▶ **PROBLEM**
Copy each line of the following material that has the string "Require".

▶ **GIVEN DATA**
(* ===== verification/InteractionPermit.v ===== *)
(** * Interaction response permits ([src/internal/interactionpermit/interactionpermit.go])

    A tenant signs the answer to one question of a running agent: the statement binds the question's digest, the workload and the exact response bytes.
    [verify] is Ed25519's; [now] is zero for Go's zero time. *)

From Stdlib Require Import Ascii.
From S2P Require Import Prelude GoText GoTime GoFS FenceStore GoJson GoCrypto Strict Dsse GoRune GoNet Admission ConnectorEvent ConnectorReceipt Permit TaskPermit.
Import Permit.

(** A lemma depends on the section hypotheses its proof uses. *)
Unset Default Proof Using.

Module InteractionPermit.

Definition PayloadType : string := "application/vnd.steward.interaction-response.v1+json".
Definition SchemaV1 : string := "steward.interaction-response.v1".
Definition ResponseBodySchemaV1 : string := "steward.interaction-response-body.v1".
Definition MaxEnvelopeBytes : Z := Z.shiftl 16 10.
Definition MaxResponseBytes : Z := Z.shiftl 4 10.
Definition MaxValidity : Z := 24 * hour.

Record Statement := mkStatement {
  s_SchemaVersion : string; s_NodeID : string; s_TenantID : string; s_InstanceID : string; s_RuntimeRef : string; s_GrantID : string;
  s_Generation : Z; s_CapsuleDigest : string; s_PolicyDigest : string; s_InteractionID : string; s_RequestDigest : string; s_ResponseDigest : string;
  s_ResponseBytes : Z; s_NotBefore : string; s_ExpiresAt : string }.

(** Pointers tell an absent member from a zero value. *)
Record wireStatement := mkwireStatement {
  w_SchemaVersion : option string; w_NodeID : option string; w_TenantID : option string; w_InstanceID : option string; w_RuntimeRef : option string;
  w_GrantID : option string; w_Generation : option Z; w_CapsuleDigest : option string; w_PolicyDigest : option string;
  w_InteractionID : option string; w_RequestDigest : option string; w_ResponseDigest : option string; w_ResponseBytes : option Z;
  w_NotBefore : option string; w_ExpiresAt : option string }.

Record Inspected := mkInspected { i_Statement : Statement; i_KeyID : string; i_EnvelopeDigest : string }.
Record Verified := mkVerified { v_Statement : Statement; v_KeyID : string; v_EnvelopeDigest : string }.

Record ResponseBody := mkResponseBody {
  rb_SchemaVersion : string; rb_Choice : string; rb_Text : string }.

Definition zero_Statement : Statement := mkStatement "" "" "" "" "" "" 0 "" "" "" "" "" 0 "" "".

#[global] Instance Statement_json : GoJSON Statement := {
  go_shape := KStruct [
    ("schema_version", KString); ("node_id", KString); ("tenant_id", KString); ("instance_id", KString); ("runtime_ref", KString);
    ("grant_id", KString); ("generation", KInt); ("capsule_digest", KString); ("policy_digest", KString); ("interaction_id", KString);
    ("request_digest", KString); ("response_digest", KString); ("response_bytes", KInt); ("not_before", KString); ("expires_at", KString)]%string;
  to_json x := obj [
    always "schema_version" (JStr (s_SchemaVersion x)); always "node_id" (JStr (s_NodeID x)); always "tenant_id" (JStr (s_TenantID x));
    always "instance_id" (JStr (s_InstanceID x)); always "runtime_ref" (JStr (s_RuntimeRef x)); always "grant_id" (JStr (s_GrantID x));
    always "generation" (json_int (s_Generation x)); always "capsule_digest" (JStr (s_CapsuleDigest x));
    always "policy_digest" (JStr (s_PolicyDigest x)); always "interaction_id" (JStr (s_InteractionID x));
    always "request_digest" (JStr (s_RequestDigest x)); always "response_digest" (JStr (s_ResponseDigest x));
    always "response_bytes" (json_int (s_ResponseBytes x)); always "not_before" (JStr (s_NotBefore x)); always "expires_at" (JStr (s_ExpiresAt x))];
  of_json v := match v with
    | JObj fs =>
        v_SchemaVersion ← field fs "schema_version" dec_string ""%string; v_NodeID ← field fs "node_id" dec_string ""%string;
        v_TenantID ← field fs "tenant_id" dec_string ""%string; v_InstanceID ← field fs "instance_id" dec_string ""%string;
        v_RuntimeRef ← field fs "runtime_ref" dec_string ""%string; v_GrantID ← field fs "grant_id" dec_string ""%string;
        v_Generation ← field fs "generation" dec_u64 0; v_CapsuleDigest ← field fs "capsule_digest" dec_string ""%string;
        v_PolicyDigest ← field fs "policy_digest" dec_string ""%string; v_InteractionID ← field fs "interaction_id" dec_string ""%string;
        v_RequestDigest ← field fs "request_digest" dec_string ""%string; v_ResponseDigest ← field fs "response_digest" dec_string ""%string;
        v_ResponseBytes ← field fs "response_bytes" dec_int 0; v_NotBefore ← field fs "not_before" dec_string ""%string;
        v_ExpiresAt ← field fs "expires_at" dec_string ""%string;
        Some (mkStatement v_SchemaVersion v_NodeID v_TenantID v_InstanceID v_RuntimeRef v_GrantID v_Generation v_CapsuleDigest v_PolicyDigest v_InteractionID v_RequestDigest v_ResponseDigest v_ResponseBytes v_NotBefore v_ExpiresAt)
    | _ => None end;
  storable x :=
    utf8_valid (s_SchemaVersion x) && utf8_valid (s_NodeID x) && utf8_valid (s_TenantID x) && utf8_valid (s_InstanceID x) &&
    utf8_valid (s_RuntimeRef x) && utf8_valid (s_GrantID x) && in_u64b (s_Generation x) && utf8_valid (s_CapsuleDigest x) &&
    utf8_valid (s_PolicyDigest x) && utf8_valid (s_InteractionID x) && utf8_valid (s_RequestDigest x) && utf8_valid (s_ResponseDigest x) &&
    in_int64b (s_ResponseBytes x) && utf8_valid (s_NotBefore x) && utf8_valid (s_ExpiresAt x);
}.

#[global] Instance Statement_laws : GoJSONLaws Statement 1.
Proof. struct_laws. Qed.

▶ **RESULT FOR THIS EXERCISE**
From Stdlib Require Import Ascii.
From S2P Require Import Prelude GoText GoTime GoFS FenceStore GoJson GoCrypto Strict Dsse GoRune GoNet Admission ConnectorEvent ConnectorReceipt Permit TaskPermit.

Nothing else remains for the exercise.